Aurulent looks really nice. Awesome work. It can definitely become a
standard font.

- At first I got the impression g stands out a bit much, it might be
too original with such an open lower bowl, although I eventually got
used to it.
- I find the bar of the f a bit short on the right in Regular, it's
almost the same length as the bar of t in Bold which looks more
balanced.
- There's something odd with v, w and y in Italic. Maybe v, w should
be more similar to y, or vice versa.
- Diacritics are a bit much to the right on C and G. But looking at
U+0134, U+013D and U+01E9 with off diacritics, composed glyphs
probably need polishing too. I suggest placing anchors on a visually
centered axis and then build accented accent through Fontforge. This
way it will be consistent through pre-composed glyphs and with
composed characters.
- Combining diacritcs should probably be centered on X=0 and have zero
advance width, at least if you want to follow the OpenType definition.

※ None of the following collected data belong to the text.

(* ===== verification/Csr.v ===== *)
(** Control and status registers: csr.c, csr.h and rv.c.

    [csrr]/[csrw] are the instructions: a read or a write of the register of
    the executing hart. [time] and [timeh] are the two halves of a 64-bit
    counter that keeps running: the [n]-th read of either half sees the value
    [tsrc n] of the state. Legalisation of written values by the hardware
    (WARL fields, the aliasing of [sstatus] with [mstatus]) is outside the
    model: every register stores the 32 bits written to it. *)
From S2P Require Import Prelude Machine.

(** * Register numbers (RISC-V privileged specification) *)

Definition MVENDORID := 0xF11.
Definition MARCHID := 0xF12.
Definition MIMPID := 0xF13.
Definition MHARTID := 0xF14.
Definition MSTATUS := 0x300.
Definition MISA := 0x301.
Definition MEDELEG := 0x302.
Definition MIDELEG := 0x303.
Definition MIE := 0x304.
Definition MTVEC := 0x305.
Definition MCOUNTEREN := 0x306.
Definition MENVCFG := 0x30A.
Definition MENVCFGH := 0x31A.
Definition MSCRATCH := 0x340.
Definition MEPC := 0x341.
Definition MCAUSE := 0x342.
Definition MTVAL := 0x343.
Definition MIP := 0x344.
Definition SSTATUS := 0x100.
Definition SIE := 0x104.
Definition STVEC := 0x105.
Definition SSCRATCH := 0x140.
Definition SEPC := 0x141.
Definition SCAUSE := 0x142.
Definition STVAL := 0x143.
Definition SIP := 0x144.
Definition STIMECMP := 0x14D.
Definition STIMECMPH := 0x15D.
Definition SATP := 0x180.
Definition MCYCLE := 0xB00.
Definition MINSTRET := 0xB02.
Definition PMPCFG0 := 0x3A0.
Definition PMPADDR0 := 0x3B0.

(** csr.h: bits of the status registers. *)
Definition MSTATUS_MPP_MASK := Z.shiftl 3 11.
Definition MSTATUS_MPP_S := Z.shiftl 1 11.
Definition SSTATUS_SPP := Z.shiftl 1 8.
Definition SSTATUS_SPIE := Z.shiftl 1 5.
Definition SSTATUS_SIE := Z.shiftl 1 1.
Definition SIE_SEIE := Z.shiftl 1 9.
Definition SIE_STIE := Z.shiftl 1 5.
Definition SIE_SSIE := Z.shiftl 1 1.
Definition MENVCFGH_STCE := Z.shiftl 1 31.
Definition MCOUNTEREN_TM := Z.shiftl 1 1.

(** * The instructions *)

Definition csr_get (y : sync) (c : Z) : Z := get0 0 (csrs y) (tp y, c).
Definition csr_set (y : sync) (c v : Z) : sync :=
  mk_sync (locks y) (cpus y) (tp y) (<[(tp y, c) := u32 v]> (csrs y)).

Definition csrr (c : Z) : M Z := gets (fun s => csr_get (sy s) c).
Definition csrw (c v : Z) : M unit := modify (fun s => set_sy (csr_set (sy s) c v) s).

(** * Accessors (csr.c) *)

Definition r_mvendorid : M Z := csrr MVENDORID.
Definition r_marchid : M Z := csrr MARCHID.
Definition r_mimpid : M Z := csrr MIMPID.
Definition r_mhartid : M Z := csrr MHARTID.
Definition w_mstatus (x : Z) : M unit := csrw MSTATUS x.
Definition r_mstatus : M Z := csrr MSTATUS.
Definition w_misa (x : Z) : M unit := csrw MISA x.
Definition r_misa : M Z := csrr MISA.
Definition w_medeleg (x : Z) : M unit := csrw MEDELEG x.
Definition r_medeleg : M Z := csrr MEDELEG.
Definition w_mideleg (x : Z) : M unit := csrw MIDELEG x.
Definition r_mideleg : M Z := csrr MIDELEG.
Definition w_mie (x : Z) : M unit := csrw MIE x.
Definition r_mie : M Z := csrr MIE.
Definition w_mtvec (x : Z) : M unit := csrw MTVEC (Z.land x (Z.lnot 3)).
Definition r_mtvec : M Z := csrr MTVEC.
Definition w_menvcfg (x : Z) : M unit := csrw MENVCFG x.
Definition r_menvcfg : M Z := csrr MENVCFG.
Definition w_menvcfgh (x : Z) : M unit := csrw MENVCFGH x.
Definition r_menvcfgh : M Z := csrr MENVCFGH.
Definition w_mcounteren (x : Z) : M unit := csrw MCOUNTEREN x.
Definition r_mcounteren : M Z := csrr MCOUNTEREN.
Definition r_stimecmp : M Z := csrr STIMECMP.
Definition w_stimecmp (x : Z) : M unit := csrw STIMECMP x.
Definition r_stimecmph : M Z := csrr STIMECMPH.
Definition w_stimecmph (x : Z) : M unit := csrw STIMECMPH x.
Definition r_mscratch : M Z := csrr MSCRATCH.
Definition w_mscratch (x : Z) : M unit := csrw MSCRATCH x.
Definition r_mepc : M Z := csrr MEPC.
Definition w_mepc (x : Z) : M unit := csrw MEPC x.
Definition r_mcause : M Z := csrr MCAUSE.
Definition r_mtval : M Z := csrr MTVAL.
Definition r_mip : M Z := csrr MIP.
Definition w_sstatus (x : Z) : M unit := csrw SSTATUS x.
Definition r_sstatus : M Z := csrr SSTATUS.
Definition w_sie (x : Z) : M unit := csrw SIE x.
Definition r_sie : M Z := csrr SIE.
Definition w_stvec (x : Z) : M unit := csrw STVEC (Z.land x (Z.lnot 3)).
Definition r_stvec : M Z := csrr STVEC.
Definition r_sscratch : M Z := csrr SSCRATCH.
Definition w_sscratch (x : Z) : M unit := csrw SSCRATCH x.
Definition r_sepc : M Z := csrr SEPC.
Definition w_sepc (x : Z) : M unit := csrw SEPC x.
Definition r_scause : M Z := csrr SCAUSE.
Definition r_stval : M Z := csrr STVAL.
Definition r_sip : M Z := csrr SIP.
Definition w_sip (x : Z) : M unit := csrw SIP x.
Definition w_satp (x : Z) : M unit := csrw SATP x.
Definition r_satp : M Z := csrr SATP.
Definition r_mcycle : M Z := csrr MCYCLE.
Definition r_minstret : M Z := csrr MINSTRET.
Definition w_pmpcfg0 (x : Z) : M unit := csrw PMPCFG0 x.
Definition r_pmpcfg0 : M Z := csrr PMPCFG0.
Definition w_pmpaddr0 (x : Z) : M unit := csrw PMPADDR0 x.
Definition r_pmpaddr0 : M Z := csrr PMPADDR0.

(** [tp] holds the hart's number. *)
Definition w_tp (x : Z) : M unit :=
  modify (fun s => set_sy (mk_sync (locks (sy s)) (cpus (sy s)) (Z.to_nat (u32 x))
                             (csrs (sy s))) s).
Definition r_tp : M Z := gets (fun s => Z.of_nat (tp (sy s))).

(** Each read of either half of the running counter is one instant. *)
Definition r_time : M Z :=
  t ← gets (fun s => tsrc s (tpos s));
  modify (fun s => set_tpos (S (tpos s)) s);;
  mret (u32 t).
Definition r_timeh : M Z :=
  t ← gets (fun s => tsrc s (tpos s));
  modify (fun s => set_tpos (S (tpos s)) s);;
  mret (u32 (Z.shiftr t 32)).

(** The do/while loop, for at most [fuel] passes. *)
Fixpoint r_time64 (fuel : nat) : M Z :=
  match fuel with
  | O => nofuel
  | S fuel =>
      hi ← r_timeh;
      lo ← r_time;
      hi2 ← r_timeh;
      if negb (hi =? hi2) then r_time64 fuel
      else mret (u64 (Z.lor (Z.shiftl hi 32) lo))
  end.

(** The three writes, in order; between two of them the comparator is live. *)
Definition w_stimecmp64_writes (x : Z) : list (M unit) :=
  [w_stimecmp 0xFFFFFFFF; w_stimecmph (u32 (Z.shiftr x 32)); w_stimecmp (u32 x)].

Fixpoint in_order (ws : list (M unit)) : M unit :=
  match ws with [] => mret tt | w :: ws => w;; in_order ws end.

Definition w_stimecmp64 (x : Z) : M unit := in_order (w_stimecmp64_writes x).

(** * rv.c *)

Definition is_interrupt : M bool :=
  x ← r_sstatus; mret (negb (Z.land x SSTATUS_SIE =? 0)).
Definition interrupt_on : M unit := x ← r_sstatus; w_sstatus (Z.lor x SSTATUS_SIE).
Definition interrupt_off : M unit :=
  x ← r_sstatus; w_sstatus (Z.land x (Z.lnot SSTATUS_SIE)).

(** * Lemmas *)

Lemma csr_get_set_eq y c v : csr_get (csr_set y c v) c = u32 v.
Proof. unfold csr_get, csr_set. simpl. by rewrite get0_insert_eq. Qed.

Lemma csr_get_set_ne y c d v : c <> d -> csr_get (csr_set y c v) d = csr_get y d.
Proof. intros. unfold csr_get, csr_set. simpl. rewrite get0_insert_ne; congruence. Qed.

#[export] Hint Rewrite csr_get_set_eq : kern.
#[export] Hint Rewrite csr_get_set_ne using done : kern.

Lemma hi_lo_join t : 0 <= t < U64 ->
  u64 (Z.lor (Z.shiftl (u32 (Z.shiftr t 32)) 32) (u32 t)) = t.
Proof.
  intros Ht. rewrite Z.shiftl_mul_pow2, Z.shiftr_div_pow2 by lia.
  rewrite lor_shifted_add by (try apply u32_range; lia).
  unfold U64 in Ht. change (2 ^ 32) with 4294967296. u32lia.
Qed.

(** Reading high, low, high: if the two highs agree then the value put
    together is the time at the instant of the low read. *)
Lemma r_time64_pass n s :
  (forall i j, (i <= j)%nat -> tsrc s i <= tsrc s j) ->
  (forall i, 0 <= tsrc s i < U64) ->
  tsrc s (tpos s) / U32 = tsrc s (2 + tpos s) / U32 ->
  r_time64 (S n) s = Ok (tsrc s (1 + tpos s)) (set_tpos (3 + tpos s)%nat s).
Proof.
  intros Hmono Hrange Hhi. set (p := tpos s) in *.
  assert (Hmid : tsrc s (1 + p) / U32 = tsrc s p / U32).
  { pose proof (Hmono p (1 + p)%nat ltac:(lia)).
    pose proof (Hmono (1 + p)%nat (2 + p)%nat ltac:(lia)).
    apply Z.le_antisymm; [rewrite Hhi |]; apply Z.div_le_mono; unfold U32; lia. }
  assert (Hsh : forall t, Z.shiftr t 32 = t / U32)
    by (intros; rewrite Z.shiftr_div_pow2 by lia; reflexivity).
  cbn [r_time64]. unfold r_timeh, r_time, mbind, M_bind. cbn. fold p.
  rewrite !Hsh. change (S (S p)) with (2 + p)%nat. rewrite <- Hhi, Z.eqb_refl. cbn.
  unfold mret, M_ret. f_equal.
  rewrite <- Hmid, <- Hsh. by apply hi_lo_join.
Qed.

(** A pass whose highs differ is repeated. *)
Lemma r_time64_retry n s :
  (forall i, 0 <= tsrc s i < U64) ->
  tsrc s (tpos s) / U32 <> tsrc s (2 + tpos s) / U32 ->
  r_time64 (S n) s = r_time64 n (set_tpos (3 + tpos s)%nat s).
Proof.
  intros Hrange Hhi. set (p := tpos s) in *.
  assert (Hsh : forall t, Z.shiftr t 32 = t / U32)
    by (intros; rewrite Z.shiftr_div_pow2 by lia; reflexivity).
  cbn [r_time64]. unfold r_timeh, r_time, mbind, M_bind. cbn. fold p.
  rewrite !Hsh. change (S (S p)) with (2 + p)%nat.
  assert (forall i, u32 (tsrc s i / U32) = tsrc s i / U32) as Hs.
  { intros i. apply u32_small. specialize (Hrange i). unfold U32, U64 in *. zlia. }
  rewrite !Hs. apply Z.eqb_neq in Hhi. by rewrite Hhi.
Qed.

(** A clock that never runs backwards, fits 64 bits and advances by less than
    2^32 over six consecutive reads. *)
Record steady_clock (t : nat -> Z) : Prop := {
  sc_mono : forall i j, (i <= j)%nat -> t i <= t j;
  sc_range : forall i, 0 <= t i < U64;
  sc_slow : forall i, t (5 + i)%nat < t i + U32
}.

Lemma r_time64_reads n s :
  steady_clock (tsrc s) -> exists k, (k = 1 \/ k = 4)%nat /\
    r_time64 (2 + n) s = Ok (tsrc s (k + tpos s)) (set_tpos (2 + k + tpos s)%nat s).
Proof.
  intros [Hmono Hrange Hslow].
  destruct (decide (tsrc s (tpos s) / U32 = tsrc s (2 + tpos s) / U32)) as [He | Hne].
  { exists 1%nat. split; [by left |]. by apply r_time64_pass. }
  exists 4%nat. split; [by right |].
  change (2 + n)%nat with (S (S n)). rewrite r_time64_retry by done.
  rewrite r_time64_pass; cbn; try done.
  specialize (Hslow (tpos s)). cbn in *.
  pose proof (Hmono (tpos s) (2 + tpos s)%nat ltac:(lia)).
  pose proof (Hmono (2 + tpos s)%nat (3 + tpos s)%nat ltac:(lia)).
  pose proof (Hmono (3 + tpos s)%nat (5 + tpos s)%nat ltac:(lia)).
  cbn in *. unfold U32 in *. zlia.
Qed.

(** The 64-bit deadline the comparator sees. *)
Definition stimecmp64 (y : sync) : Z := csr_get y STIMECMPH * U32 + csr_get y STIMECMP.

(** * Properties *)

(** Termination and correctness of [r_time64]: if the counter never runs
    backwards and advances by less than 2^32 over six consecutive reads, the
    loop returns after at most two passes, and its result is exactly the
    64-bit time at the instant of one of its own low-half reads: the carry
    between the halves can never produce a value the clock did not have. *)
Theorem r_time64_consistent n s :
  steady_clock (tsrc s) -> exists k, (k = 1 \/ k = 4)%nat /\
    r_time64 (2 + n) s = Ok (tsrc s (k + tpos s)) (set_tpos (2 + k + tpos s)%nat s).
Proof. apply r_time64_reads. Qed.

Definition csr_demo : kstate :=
  mk_kstate ∅ ∅ 0 0 ∅ 1 0 0 [] (mk_sync ∅ ∅ 0%nat ∅)
    (fun i => 0xFFFFFFFF + Z.of_nat (Nat.min i 1)) 0%nat.

(** The carry falls between the first two reads: the loop retries. *)
Lemma r_time64_consistent_witness :
  exists k, (k = 1 \/ k = 4)%nat /\
    r_time64 (2 + 0) csr_demo
    = Ok (tsrc csr_demo (k + 0)) (set_tpos (2 + k + 0)%nat csr_demo).
Proof.
  apply (r_time64_consistent 0 csr_demo). split; cbn; unfold U32, U64; intros; lia.
Defined.

(** C39 (no spurious timer interrupt): at every moment during
    [w_stimecmp64 x], that is after each prefix of its writes, the deadline
    the hardware compares with is at least the smaller of the old deadline and
    the new one, so a half-written value cannot fire an interrupt that neither
    deadline asks for; and when the writes are done the deadline is [x]. *)
Theorem w_stimecmp64_no_early_deadline x s k :
  0 <= x < U64 -> 0 <= csr_get (sy s) STIMECMP < U32 ->
  wp (in_order (take k (w_stimecmp64_writes x)))
     (fun _ s' => Z.min (stimecmp64 (sy s)) x <= stimecmp64 (sy s')
                  /\ ((3 <= k)%nat -> stimecmp64 (sy s') = x)) s.
Proof.
  intros Hx Ho. assert (Hs : Z.shiftr x 32 = x / U32)
    by (rewrite Z.shiftr_div_pow2 by lia; reflexivity).
  unfold w_stimecmp64_writes, w_stimecmp, w_stimecmph, csrw, stimecmp64.
  destruct k as [|[|[|k]]]; cbn [take]; rewrite ?take_nil; cbn [in_order];
    wp_steps; cbn;
    autorewrite with kern; rewrite ?Hs; split; try lia; u32lia.
Qed.

Lemma w_stimecmp64_no_early_deadline_witness :
  wp (in_order (take 2 (w_stimecmp64_writes 0x100000005)))
     (fun _ s' => Z.min (stimecmp64 (sy csr_demo)) 0x100000005 <= stimecmp64 (sy s')
                  /\ ((3 <= 2)%nat -> stimecmp64 (sy s') = 0x100000005)) csr_demo.
Proof.
  apply (w_stimecmp64_no_early_deadline 0x100000005 csr_demo 2);
    split; vm_compute; congruence.
Defined.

Otherwise, they should have their contour in the negative range for
legacy system that cannot use anchors to position them. This doesn't
apply to the Mono font, where all characters need to have the same
advance width, but you can use OT features to fix it.
- When you do polishing, remember to removed duplicate points, there
are a few like the top point of 'a', also remember to round
coordinates and bearings.
If you want to make it easier to interpolate weight variant fonts,
make sure each glyph has the same number of point and the same order
in Regular and Bold.

Let us know if/how we can contribute glyphs or features.